== Activity ==
Of the entries below, return exactly those lines that fall between the one containing "formPercentEncode (decodeFormComponent v)." and the one containing "(** The decoded", the two end lines included.

*** Given information Section Begins ***

(* ===== verification/QueryFacts.v ===== *)
(** * Query parameters (message.go, [queryParameter] and its codec)

    The UTF-8 repair against the definition of UTF-8 by code points, the
    form codec, and what [@query-param] resolves to. *)

From S2P Require Import Prelude GoStrings Errors HttpTypes MessageFields MessageDerived.
Open Scope Z_scope.

(** ** UTF-8 by code points *)

(** A Unicode scalar value. *)
Definition scalar (n : N) : Prop := (n < 0xD800 \/ 0xE000 <= n < 0x110000)%N.

(** The UTF-8 encoding of a scalar value (RFC 3629, section 3). *)
Definition utf8_bytes (n : N) : list N :=
  (if n <? 0x80 then [n]
   else if n <? 0x800 then [0xC0 + n / 64; 0x80 + n mod 64]
   else if n <? 0x10000 then [0xE0 + n / 64 / 64; 0x80 + n / 64 mod 64; 0x80 + n mod 64]
   else [0xF0 + n / 64 / 64 / 64; 0x80 + n / 64 / 64 mod 64; 0x80 + n / 64 mod 64;
         0x80 + n mod 64])%N.
Definition encode_rune (n : N) : gostring := map ascii_of_N (utf8_bytes n).

(** Text that is the encoding of a sequence of scalar values. *)
Definition well_formed_utf8 (s : gostring) : Prop :=
  exists runes, Forall scalar runes /\ s = flat_map encode_rune runes.

Lemma byte_round n : (n < 256)%N -> N_of_ascii (ascii_of_N n) = n.
Proof. apply N_ascii_embedding. Qed.

Lemma byte_bound c : (N_of_ascii c < 256)%N.
Proof. apply N_ascii_bounded. Qed.

Lemma well_formed_nil : well_formed_utf8 [].
Proof. exists []. split; [constructor | done]. Qed.

Lemma well_formed_cons n s : scalar n -> well_formed_utf8 s -> well_formed_utf8 (encode_rune n ++ s).
Proof. intros Hn (l & Hl & ->). exists (n :: l). split; [by constructor | done]. Qed.

Lemma digit64 q r : (r < 64)%N -> ((q * 64 + r) / 64 = q /\ (q * 64 + r) mod 64 = r)%N.
Proof.
  intros Hr. split; symmetry; [apply (N.div_unique _ _ _ r) | apply (N.mod_unique _ _ q)]; lia.
Qed.

Lemma split64 n : exists q r, (n = q * 64 + r)%N /\ (r < 64)%N /\ (n / 64 = q)%N /\ (n mod 64 = r)%N.
Proof.
  exists (n / 64)%N, (n mod 64)%N. pose proof (N.div_mod n 64 ltac:(done)).
  pose proof (N.mod_lt n 64 ltac:(done)). repeat split; lia.
Qed.

Lemma char_of_code c n : N_of_ascii c = n -> ascii_of_N n = c.
Proof. intros <-. apply ascii_N_embedding. Qed.

Lemma rune2 c c1 :
  (0xc2 <= N_of_ascii c <= 0xdf)%N -> (0x80 <= N_of_ascii c1 <= 0xbf)%N ->
  exists n, scalar n /\ encode_rune n = [c; c1].
Proof.
  intros H0 H1. set (q := (N_of_ascii c - 0xC0)%N). set (r := (N_of_ascii c1 - 0x80)%N).
  exists (q * 64 + r)%N. split; [unfold scalar; lia |].
  destruct (digit64 q r ltac:(lia)) as [Hq Hr]. unfold encode_rune, utf8_bytes.
  replace (q * 64 + r <? 0x80)%N with false by lia. replace (q * 64 + r <? 0x800)%N with true by lia.
  rewrite Hq, Hr. cbn [map]. repeat f_equal; apply char_of_code; lia.
Qed.

Lemma rune3 c c1 c2 :
  (0xe0 <= N_of_ascii c <= 0xef)%N -> (0x80 <= N_of_ascii c1 <= 0xbf)%N ->
  (0x80 <= N_of_ascii c2 <= 0xbf)%N ->
  (N_of_ascii c = 0xe0 -> 0xa0 <= N_of_ascii c1)%N -> (N_of_ascii c = 0xed -> N_of_ascii c1 <= 0x9f)%N ->
  exists n, scalar n /\ encode_rune n = [c; c1; c2].
Proof.
  intros H0 H1 H2 He0 Hed. set (q := (N_of_ascii c - 0xE0)%N). set (r := (N_of_ascii c1 - 0x80)%N).
  set (t := (N_of_ascii c2 - 0x80)%N). exists ((q * 64 + r) * 64 + t)%N.
  destruct (digit64 q r ltac:(lia)) as [Hq Hr]. destruct (digit64 (q * 64 + r) t ltac:(lia)) as [Hqr Ht].
  split; [unfold scalar; lia |]. unfold encode_rune, utf8_bytes.
  replace (_ <? 0x80)%N with false by lia. replace (_ <? 0x800)%N with false by lia.
  replace (_ <? 0x10000)%N with true by lia.
  rewrite Hqr, Hq, Hr, Ht. cbn [map]. repeat f_equal; apply char_of_code; lia.
Qed.

Lemma rune4 c c1 c2 c3 :
  (0xf0 <= N_of_ascii c <= 0xf4)%N -> (0x80 <= N_of_ascii c1 <= 0xbf)%N ->
  (0x80 <= N_of_ascii c2 <= 0xbf)%N -> (0x80 <= N_of_ascii c3 <= 0xbf)%N ->
  (N_of_ascii c = 0xf0 -> 0x90 <= N_of_ascii c1)%N -> (N_of_ascii c = 0xf4 -> N_of_ascii c1 <= 0x8f)%N ->
  exists n, scalar n /\ encode_rune n = [c; c1; c2; c3].
Proof.
  intros H0 H1 H2 H3 Hf0 Hf4. set (q := (N_of_ascii c - 0xF0)%N). set (r := (N_of_ascii c1 - 0x80)%N).
  set (t := (N_of_ascii c2 - 0x80)%N). set (u := (N_of_ascii c3 - 0x80)%N).
  exists (((q * 64 + r) * 64 + t) * 64 + u)%N.
  destruct (digit64 q r ltac:(lia)) as [Hq Hr]. destruct (digit64 (q * 64 + r) t ltac:(lia)) as [Hqr Ht].
  destruct (digit64 ((q * 64 + r) * 64 + t) u ltac:(lia)) as [Hqrt Hu].
  split; [unfold scalar; lia |]. unfold encode_rune, utf8_bytes.
  replace (_ <? 0x80)%N with false by lia. replace (_ <? 0x800)%N with false by lia.
  replace (_ <? 0x10000)%N with false by lia.
  rewrite Hqrt, Hqr, Hq, Hr, Ht, Hu. cbn [map]. repeat f_equal; apply char_of_code; lia.
Qed.

(** A well-formed sequence of the table is the encoding of a scalar value. *)
Lemma sequence_rune c rest width lo hi :
  utf8Sequence (N_of_ascii c) = (S width, lo, hi) ->
  continuation lo hi (take width rest) = width ->
  exists n, scalar n /\ encode_rune n = c :: take width rest.
Proof.
  intros Hs Hc.
  destruct rest as [| c1 [| c2 [| c3 rest]]]; destruct width as [| [| [| [| width]]]];
    cbn [take continuation] in Hc; repeat (case_match; [| discriminate Hc]);
    try discriminate Hc; unfold utf8Sequence in Hs; repeat case_match; simplify_eq; cbn [take];
    first [apply rune2; lia | apply rune3; lia | apply rune4; lia].
Qed.

Lemma sequence_three b :
  (0xe0 <= b <= 0xef)%N -> exists lo hi, utf8Sequence b = (3%nat, lo, hi) /\
    forall b1, (0x80 <= b1 <= 0xbf)%N -> (b = 0xe0 -> 0xa0 <= b1)%N -> (b = 0xed -> b1 <= 0x9f)%N ->
      (lo <=? b1)%N && (b1 <=? hi)%N = true.
Proof.
  intros Hb. unfold utf8Sequence. repeat case_match; try lia; eexists _, _; (split; [done |]); lia.
Qed.

Lemma sequence_four b :
  (0xf0 <= b <= 0xf4)%N -> exists lo hi, utf8Sequence b = (4%nat, lo, hi) /\
    forall b1, (0x80 <= b1 <= 0xbf)%N -> (b = 0xf0 -> 0x90 <= b1)%N -> (b = 0xf4 -> b1 <= 0x8f)%N ->
      (lo <=? b1)%N && (b1 <=? hi)%N = true.
Proof.
  intros Hb. unfold utf8Sequence. repeat case_match; try lia; eexists _, _; (split; [done |]); lia.
Qed.

(** Conversely, the encoding of a scalar value is accepted as it is. *)
Lemma utf8_loop_rune n rest :
  scalar n -> utf8_loop 0 (encode_rune n ++ rest) = encode_rune n ++ utf8_loop 0 rest.
Proof.
  unfold scalar, encode_rune, utf8_bytes. intros Hn.
  destruct (split64 n) as (q & r & -> & Hr & Hq & Hrm). rewrite Hq, Hrm.
  destruct (split64 q) as (q' & t & -> & Ht & Hq' & Htm). rewrite Hq', Htm.
  destruct (split64 q') as (q'' & u & -> & Hu & Hq'' & Hum). rewrite Hq'', Hum.
  assert (forall more lo hi c tail, utf8Sequence (N_of_ascii c) = (S more, lo, hi) ->
    (0x80 <= N_of_ascii c)%N -> length tail = more -> continuation lo hi tail = more ->
    utf8_loop 0 ((c :: tail) ++ rest) = (c :: tail) ++ utf8_loop 0 rest) as Hstep.
  { intros more lo hi c tail Hs Hc Hlen Hg. cbn [app utf8_loop].
    replace (N_of_ascii c <? 0x80)%N with false by lia. rewrite Hs, <- Hlen, take_app_length, Hlen, Hg.
    rewrite Nat.eqb_refl, <- Hlen, take_app_length. f_equal. f_equal.
    clear. induction tail as [| x tail IH]; [done |]. cbn. exact IH. }
  repeat case_match; cbn [map].
  - cbn [app utf8_loop]. rewrite byte_round by lia. by replace (_ <? 0x80)%N with true by lia.
  - apply (Hstep 1%nat 0x80%N 0xbf%N); [| rewrite byte_round by lia; lia | done |].
    + rewrite byte_round by lia. unfold utf8Sequence. by repeat (case_match; [| lia]).
    + cbn [continuation]. rewrite byte_round by lia. by replace (_ && _) with true by lia.
  - destruct (sequence_three (N_of_ascii (ascii_of_N (0xE0 + (q'' * 64 + u))))) as (lo & hi & Hs & Hin).
    { rewrite byte_round by lia. lia. }
    apply (Hstep 2%nat lo hi); [exact Hs | rewrite byte_round by lia; lia | done |].
    cbn [continuation]. rewrite Hin, byte_round by (rewrite ?byte_round by lia; lia).
    by replace ((_ <=? _)%N && (_ <=? _)%N) with true by lia.
  - destruct (sequence_four (N_of_ascii (ascii_of_N (0xF0 + q'')))) as (lo & hi & Hs & Hin).
    { rewrite byte_round by lia. lia. }
    apply (Hstep 3%nat lo hi); [exact Hs | rewrite byte_round by lia; lia | done |].
    cbn [continuation]. rewrite Hin, !byte_round by (rewrite ?byte_round by lia; lia).
    by repeat (replace ((_ <=? _)%N && (_ <=? _)%N) with true by lia).
Qed.

Lemma utf8_loop_well_formed skip v : well_formed_utf8 (utf8_loop skip v).
Proof.
  assert (forall s, well_formed_utf8 s -> well_formed_utf8 (RuneError ++ s)) as Herr.
  { intros s. apply (well_formed_cons 0xFFFD). unfold scalar. lia. }
  revert skip. induction v as [| c v IH]; intros skip; cbn [utf8_loop]; [apply well_formed_nil |].
  destruct skip as [| skip]; [| apply IH].
  destruct (N_of_ascii c <? 0x80)%N eqn:Hc.
  { assert (encode_rune (N_of_ascii c) = [c]) as Hr.
    { unfold encode_rune, utf8_bytes. rewrite Hc. cbn [map]. by rewrite ascii_N_embedding. }
    change (c :: utf8_loop 0 v) with ([c] ++ utf8_loop 0 v). rewrite <- Hr.
    apply well_formed_cons; [unfold scalar; lia | apply IH]. }
  destruct (utf8Sequence (N_of_ascii c)) as [[[| more] lo] hi] eqn:Hs; [by apply Herr |].
  cbv zeta. destruct (Nat.eqb_spec (continuation lo hi (take more v)) more) as [Hg | Hg]; [| by apply Herr].
  destruct (sequence_rune c v more lo hi Hs Hg) as (n & Hn & Henc). rewrite Hg.
  rewrite app_comm_cons, <- Henc. by apply well_formed_cons.
Qed.

Lemma utf8_loop_id v : well_formed_utf8 v -> utf8_loop 0 v = v.
Proof.
  intros (runes & Hr & ->). induction Hr as [| n runes Hn _ IH]; [done |]. cbn [flat_map].
  by rewrite utf8_loop_rune, IH.
Qed.

(** The repair of query text.  [decodeUTF8WithReplacement] always returns
    well-formed UTF-8, and changes exactly the inputs that are not. *)
Theorem decodeUTF8WithReplacement_exact v :
  well_formed_utf8 (decodeUTF8WithReplacement v) /\
  (decodeUTF8WithReplacement v = v <-> well_formed_utf8 v).
Proof.
  split; [apply utf8_loop_well_formed |]. split; [| apply utf8_loop_id].
  intros <-. apply utf8_loop_well_formed.
Qed.

(** ** The form codec *)

Lemma form_decode_char c rest : form_decode (form_encode_char c ++ rest) = c :: form_decode rest.
Proof. by all_ascii c. Qed.

Lemma form_decode_encode v : form_decode (formPercentEncode v) = v.
Proof.
  induction v as [| c v IH]; [done |]. cbn [formPercentEncode flat_map]. fold (formPercentEncode v).
  by rewrite form_decode_char, IH.
Qed.

(** The form codec.  Decoding what [formPercentEncode] writes gives the
    text back up to the repair of UTF-8, the encoder is injective, and the
    normal form it computes of a raw name or value is stable: normalizing it
    again changes nothing. *)
Theorem form_codec v :
  decodeFormComponent (formPercentEncode v) = decodeUTF8WithReplacement v /\
  (forall w, formPercentEncode v = formPercentEncode w -> v = w) /\
  formPercentEncode (decodeFormComponent (formPercentEncode (decodeFormComponent v))) =
    formPercentEncode (decodeFormComponent v).
Proof.
  assert (forall w, decodeFormComponent (formPercentEncode w) = decodeUTF8WithReplacement w) as Hdec.
  { intros w. unfold decodeFormComponent. by rewrite form_decode_encode. }
  split; [apply Hdec |]. split.
  - intros w Hw. rewrite <- (form_decode_encode v), Hw. apply form_decode_encode.
  - rewrite Hdec. f_equal. apply utf8_loop_id, utf8_loop_well_formed.
Qed.

(** ** The value of [@query-param] *)

(** The decoded pairs of a query, empty segments left out. *)
Definition query_pairs (rawQuery : gostring) : list (gostring * gostring) :=
  map (fun segment =>
         let '(name, value, _) := Cut segment "=" in
         (decodeFormComponent name, decodeFormComponent value))
    (List.filter (fun segment => segment <>s []) (Split rawQuery "&")).

(** The pairs with an encoded name. *)
Definition named (encodedName : gostring) (pairs : list (gostring * gostring))
  : list (gostring * gostring) :=
  List.filter (fun '(n, _) => formPercentEncode n =s encodedName) pairs.

Lemma Cut_missing s sep before after :
  Cut s sep = (before, after, false) -> after = [].
Proof.
  revert before after. induction s as [| c s IH]; intros before after; cbn [Cut]; [by intros [= <- <-] |].
  case_match; [done |]. destruct (Cut s sep) as [[b a] []]; [done |]. intros [= <- <-]. by eapply IH.
Qed.

Lemma query_matches_spec encodedName found count segments :
  query_matches encodedName found count segments =
  let matching := named encodedName
    (map (fun segment =>
            let '(name, value, _) := Cut segment "=" in
            (decodeFormComponent name, decodeFormComponent value))
       (List.filter (fun segment => segment <>s []) segments)) in
  (match list.last matching with Some (_, v) => formPercentEncode v | None => found end,
   (count + length matching)%nat).
Proof.
  revert found count. induction segments as [| s l IH]; intros found count; cbn [query_matches].
  { cbn. by rewrite Nat.add_0_r. }
  cbn [List.filter]. destruct (s =s []) eqn:Hs; cbn [negb]; [apply IH |]. cbn [map].
  destruct (Cut s "=") as [[name value] has] eqn:Hc. cbn zeta.
  assert ((if has then value else []) = value) as ->.
  { destruct has; [done |]. symmetry. by eapply Cut_missing. }
  cbn [named List.filter]. destruct (formPercentEncode (decodeFormComponent name) =s encodedName) eqn:Hn;
    [| apply IH].
  rewrite IH. cbn zeta. unfold named. cbn [length]. rewrite list.last_cons.
  f_equal; [by case_match | lia].
Qed.

(** C37: what [@query-param] resolves to.  [queryParameter] succeeds exactly when
    the query fits a third of the budget and exactly one decoded pair has a
    name whose normal form is the requested one; the value is the normal form
    of the decoded value of that pair, and it fits the budget. *)
Theorem queryParameter_exact rawQuery encodedName maxBytes value :
  queryParameter rawQuery encodedName maxBytes = Ok value <->
  rawQuery <> [] /\ len rawQuery <= Z.quot maxBytes 3 /\ len value <= maxBytes /\
  exists name v, named encodedName (query_pairs rawQuery) = [(name, v)] /\ value = formPercentEncode v.
Proof.
  unfold queryParameter. rewrite query_matches_spec. cbv zeta. fold (query_pairs rawQuery).
  case_bool_decide as Hq; [naive_solver |].
  destruct (Z.quot maxBytes 3 <? len rawQuery) eqn:Hb.
  { split; [done |]. intros (_ & ? & _). lia. }
  destruct (named encodedName (query_pairs rawQuery)) as [| [n v] [| p l]]; cbn -[Z.ltb].
  - split; [done |]. naive_solver.
  - destruct (maxBytes <? len (formPercentEncode v)) eqn:Hv.
    + split; [done |]. intros (_ & _ & Hle & n' & v' & [= <- <-] & ->). lia.
    + split.
      * intros [= <-]. repeat (split; [done || lia |]). eauto.
      * intros (_ & _ & _ & n' & v' & [= <- <-] & ->). done.
  - split; [done |]. naive_solver.
Qed.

*** Given information Section Ends ***

== Answer section ==
    formPercentEncode (decodeFormComponent v).
Proof.
  assert (forall w, decodeFormComponent (formPercentEncode w) = decodeUTF8WithReplacement w) as Hdec.
  { intros w. unfold decodeFormComponent. by rewrite form_decode_encode. }
  split; [apply Hdec |]. split.
  - intros w Hw. rewrite <- (form_decode_encode v), Hw. apply form_decode_encode.
  - rewrite Hdec. f_equal. apply utf8_loop_id, utf8_loop_well_formed.
Qed.

(** ** The value of [@query-param] *)

(** The decoded pairs of a query, empty segments left out. *)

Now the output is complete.